(** The end of [sfs_truncfile]: the size is stored. *)
Lemma truncate_finish s s1 n sin sin1 blks blks1 len :
  GInv s1 -> sins (priv s1) = <[n := sin1]> (sins (priv s)) -> same_file sin sin1 -> frep s1 (din sin1) blks1 -> din_type (din sin) <> SFS_TYPE_DIR ->
  keeps nowhere (fun k => k ∈ own (din sin) blks) s s1 -> 0 <= len -> Z.of_nat (length blks1) = needed len ->
  (forall q, 0 <= q < len -> fbyte s1 blks1 q = fbyte s blks q) -> disk_ledger s (own (din sin) blks) s1 (own (din sin1) blks1) ->
  (needed len <= Z.of_nat (length blks) -> blks1 = take (Z.to_nat (needed len)) blks /\ indirect (din sin1) = indirect (din sin)) ->
  runs (let! sin := rd_sin n in
        do! assert_ (blocks (din sin) =? needed len) in
        do! upd_din n (set_size len) in
        do! upd_sin n (set_dirty true) in ret 0) s1 (fun r s' => r = 0 /\ resized s s' n sin blks len).
Proof.
  intros HG1 Hs1 (_&_&_&Hty1&_) HF1 Hty HK Hl HL Hb Hled Hcut. assert (Hn1 : sins (priv s1) !! n = Some sin1) by (rewrite Hs1; apply lookup_insert_eq).
  pose proof (fr_blocks _ _ _ _ _ HF1) as [Hbl _]. destruct (needed_bounds len Hl) as [Hnb _]. runs_steps. eapply rd_sin_runs; [exact Hn1|]. runs_steps. apply runs_assert; [apply Z.eqb_eq; lia|].
  unfold upd_din. runs_steps. eapply upd_sin_runs; [exact Hn1|]. runs_steps. eapply upd_sin_runs; [by apply lookup_insert_eq|].
  cbn [sins priv set_priv set_sins]. rewrite insert_insert_eq. fold_sins s1 s2. runs_steps. split; [done|].
  exists (set_dirty true (set_din (set_size len (din sin1)) sin1)), blks1. split; [|split; [done|split; [unfold s2; cbn; by rewrite Hs1, insert_insert_eq|split; [|split; [|by split]]]]].
  - apply (FileAt_sins dop_io d0 s1 n sin1); [done|done|by apply lookup_insert_eq|by eexists|by rewrite Hty1|done|cbn [din set_dirty set_din size set_size]; rewrite HL; lia].
  - by apply keeps_then_sins.
  - unfold SfsIo.content. cbn [din set_dirty set_din size set_size]. apply fmap_seqZ_ext. intros i Hi. unfold s2. rewrite fbyte_sins. apply Hb. lia.
Qed.

Lemma truncfile_runs s n sin blks len :
  FileAt s n sin blks -> sfs_node s n -> 0 <= len <= BS * MAXBLKS ->
  runs (sfs_truncfile dop_io n len) s (fun r s' => (r = 0 /\ resized s s' n sin blks len) \/
    (r = - E_NO_MEM /\ size (din sin) < len /\ scarce s' /\ exists sin' blks', wrote s s' n sin sin' blks blks' 0 0 0)).
Proof.
  intros HA Hnode Hl. pose proof HA as [HG Hn HF Hty Hsz]. pose proof (fr_blocks _ _ _ _ _ HF) as [Hbl Hbm]. assert (HMB : BS * MAXBLKS = 4243456) by done.
  unfold sfs_truncfile, SFS_MAX_FILE_SIZE. rewrite (proj2 (Z.ltb_ge len 0)), (proj2 (Z.ltb_ge (1024 * 1024 * 128) len)) by lia. cbn [orb]. runs_steps.
  apply (check_fs_runs s n); [done|]. runs_steps. eapply vop_info_runs; [done|exact Hn|]. rewrite roundup_needed by lia.
  assert (Hneed : Z.of_nat (length blks) = needed (size (din sin))) by (unfold needed, SFS_BLKSIZE in *; mlia).
  destruct (Z.eqb_spec (size (din sin)) len) as [He|He].
  { runs_steps. apply runs_assert; [apply Z.eqb_eq; rewrite <-He; lia|]. runs_steps. left. split; [done|]. exists sin, blks.
    split; [done|]. split; [done|]. split; [by rewrite insert_id|]. split; [apply keeps_refl|]. unfold SfsIo.content. split; [by rewrite He|]. split; [apply disk_ledger_same; [apply (fr_used _ _ _ _ _ HF)|done]|]. intros _. rewrite <-He, <-Hneed, Nat2Z.id. by rewrite take_ge. }
  destruct (needed_bounds len ltac:(lia)) as [Hnb Hn0]. rewrite Hbl. runs_steps. destruct (Z.ltb_spec (Z.of_nat (length blks)) (needed len)) as [Hgrow|Hng].
  - runs_by (grow_loop_runs n (Z.to_nat (needed len - Z.of_nat (length blks))) s sin blks HG Hn HF); [unfold SFS_BLKSIZE in *; lia|].
    intros r s1 (sin1&blks1&W&[[-> HL]|[-> Hsc]]).
    + cbn [negb Z.eqb]. runs_by (truncate_finish s s1 n sin sin1 blks blks1 len); [apply W|apply W|apply W|apply W|done|apply W|lia|lia| |apply W|lia|].
      * intros q Hq. rewrite (w_bytes _ _ _ _ _ _ _ _ _ _ _ _ W) by lia. by rewrite decide_False by lia.
      * intros r s2 H2. by left.
    + replace (- E_NO_MEM =? 0) with false by done. cbn [negb]. runs_steps. right. split; [done|]. split; [unfold SFS_BLKSIZE in *; lia|]. split; [done|]. by exists sin1, blks1.
  - destruct (Z.ltb_spec (needed len) (Z.of_nat (length blks))) as [Hsh|Heq].
    + runs_by (shrink_loop_runs n (Z.to_nat (Z.of_nat (length blks) - needed len)) s sin blks HG Hn HF); [lia|].
      intros r s1 (->&HG1&HK1&Hf1&sin1&Hs1&Hsame1&Hind1&Hled1&HF1). cbn [negb Z.eqb].
      assert (HLen : Z.of_nat (length (take (length blks - Z.to_nat (Z.of_nat (length blks) - needed len)) blks)) = needed len) by (rewrite length_take; lia).
      runs_by (truncate_finish s s1 n sin sin1 blks _ len HG1 Hs1 Hsame1 HF1 Hty HK1 ltac:(lia) HLen); [|exact Hled1|intros _; split; [f_equal; lia|done]|intros r s2 H2; by left]. intros q Hq. apply Hf1. rewrite HLen. lia.
    + runs_steps. cbn [negb Z.eqb]. runs_by (truncate_finish s s n sin sin blks blks len); [done|by rewrite insert_id|done|done|done|apply keeps_refl|lia|lia|done|apply disk_ledger_same; [apply (fr_used _ _ _ _ _ HF)|done]|intros _; split; [by rewrite take_ge by lia|done]|intros r s2 H2; by left].
Qed.

(** A block that a file gives up is free. *)
Lemma given_up s s' o1 o2 R W : GInv s' -> keeps R W s s' -> (forall k, k ∈ o1 -> used s k) -> disk_ledger s o1 s' o2 -> forall k, k ∈ o1 -> k ∉ o2 -> free s' k.
Proof.
  intros HG HK Ho [Hl _] k Hk1 Hk2. destruct (Ho k Hk1) as [Hr _]. apply (free_used dop_io d0); [done|by rewrite (proj2 (keeps_buffer _ _ _ _ _ _ HK))|]. rewrite Hl. tauto.
Qed.

(** C30: [sfs_truncfile] cuts a file to its first [len] bytes or lengthens it: then the
    bytes up to the end of the last block it had are whatever the block holds, and
    the new blocks are zero.  A file that is cut keeps its first blocks and its indirect
    block; the blocks it gives up are free afterwards, and no other block is freed.
    Blocks a longer file takes were free, and no others are taken.  It fails only when the disk is full, and never loses
    a byte of a file it fails to lengthen; the blocks added before the failure stay
    with the file.  Other files are untouched. *)
Theorem sfs_truncate_content s n sin blks len :
  FileAt s n sin blks -> sfs_node s n -> 0 <= len <= BS * MAXBLKS ->
  runs (sfs_truncfile dop_io n len) s (fun r s' => others_kept s s' n sin blks /\ exists sin' blks',
    sins (priv s') !! n = Some sin' /\ frep s' (din sin') blks' /\
    disk_ledger s (own (din sin) blks) s' (own (din sin') blks') /\
    (forall k, k ∈ own (din sin) blks -> k ∉ own (din sin') blks' -> free s' k) /\
    ((r = 0 /\ FileAt s' n sin' blks' /\ size (din sin') = len /\
       (len <= size (din sin) -> blks' = take (Z.to_nat (needed len)) blks /\ indirect (din sin') = indirect (din sin)) /\
       take (Z.to_nat (size (din sin))) (content s' sin' blks') = take (Z.to_nat len) (content s sin blks) /\
       (forall q, BS * Z.of_nat (length blks) <= q < len -> content s' sin' blks' !! Z.to_nat q = Some 0)) \/
     (r = - E_NO_MEM /\ size (din sin) < len /\ scarce s' /\ content s' sin' blks' = content s sin blks))).
Proof.
  intros HA Hnode Hl. runs_by (truncfile_runs s n sin blks len HA Hnode Hl). pose proof (fa_size _ _ _ _ _ _ HA) as Hsz. pose proof HA as [_ _ HF _ _].
  intros r s' [[-> (sin'&blks'&HA'&Hs'&Hss&HK&Hc&Hled&Hcut)]|(->&Hlt&Hsc&sin'&blks'&W)].
  - split; [by eapply keeps_others; [apply HA'|..]|]. exists sin', blks'. split; [apply HA'|]. split; [apply HA'|]. split; [done|]. split; [eapply (given_up s s' (own (din sin) blks)); [apply HA'|exact HK|apply (fr_used _ _ _ _ _ HF)|done]|].
    left. split; [done|]. split; [done|]. split; [done|]. split; [intros Hle; apply Hcut; unfold needed, SFS_BLKSIZE in *; mlia|]. rewrite Hc. split.
    + unfold SfsIo.content. destruct (decide (len <= size (din sin))).
      * rewrite take_ge by (rewrite length_fmap, length_seqZ; lia). by rewrite take_seqZ by lia.
      * rewrite take_seqZ by lia. by rewrite take_ge by (rewrite length_fmap, length_seqZ; lia).
    + intros q Hq. rewrite list_lookup_fmap. assert (0 <= q) by (unfold SFS_BLKSIZE in *; lia). rewrite (proj2 (lookup_seqZ 0 len (Z.to_nat q) q)) by lia. cbn. f_equal. unfold SfsIo.fbyte.
      destruct (pos_block q ltac:(lia)) as (?&?&?). rewrite lookup_ge_None_2; [done|]. unfold SFS_BLKSIZE in *. lia.
  - split; [by eapply keeps_others; [apply W..]|]. exists sin', blks'. split; [rewrite (w_sins _ _ _ _ _ _ _ _ _ _ _ _ W); apply lookup_insert_eq|]. split; [apply W|]. split; [apply W|].
    split; [eapply (given_up s s' (own (din sin) blks)); [apply W|apply W|apply (fr_used _ _ _ _ _ HF)|apply W]|].
    right. split; [done|]. split; [done|]. split; [done|].
    pose proof (w_same _ _ _ _ _ _ _ _ _ _ _ _ W) as (_&_&Hsize&_). unfold SfsIo.content. rewrite Hsize. apply fmap_seqZ_ext. intros i Hi.
    rewrite (w_bytes _ _ _ _ _ _ _ _ _ _ _ _ W) by lia. by rewrite decide_False by lia.
Qed.
(** ** Directories *)

(** The entry in a block of a directory, and the entries of a directory. *)
Definition dent s (k : Z) : sfs_disk_entry :=
  let e := entry_of_bytes (peek (dsk s k) 0 260) in mkEntry (e_ino e) (<[255%nat := 0]> (e_name e)).
Definition dents s blks : list sfs_disk_entry := dent s <$> blks.
Definition names (name : path) (e : sfs_disk_entry) : Prop := e_ino e <> 0 /\ cstr (e_name e) = name.
#[local] Instance names_dec name e : Decision (names name e).
Proof. unfold names. apply _. Defined.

Activity: Copying should begin at the line containing "Definition dents s" and end at the last line of the material, with every line in between reproduced exactly.

Solution:
Definition dents s blks : list sfs_disk_entry := dent s <$> blks.
Definition names (name : path) (e : sfs_disk_entry) : Prop := e_ino e <> 0 /\ cstr (e_name e) = name.
#[local] Instance names_dec name e : Decision (names name e).
Proof. unfold names. apply _. Defined.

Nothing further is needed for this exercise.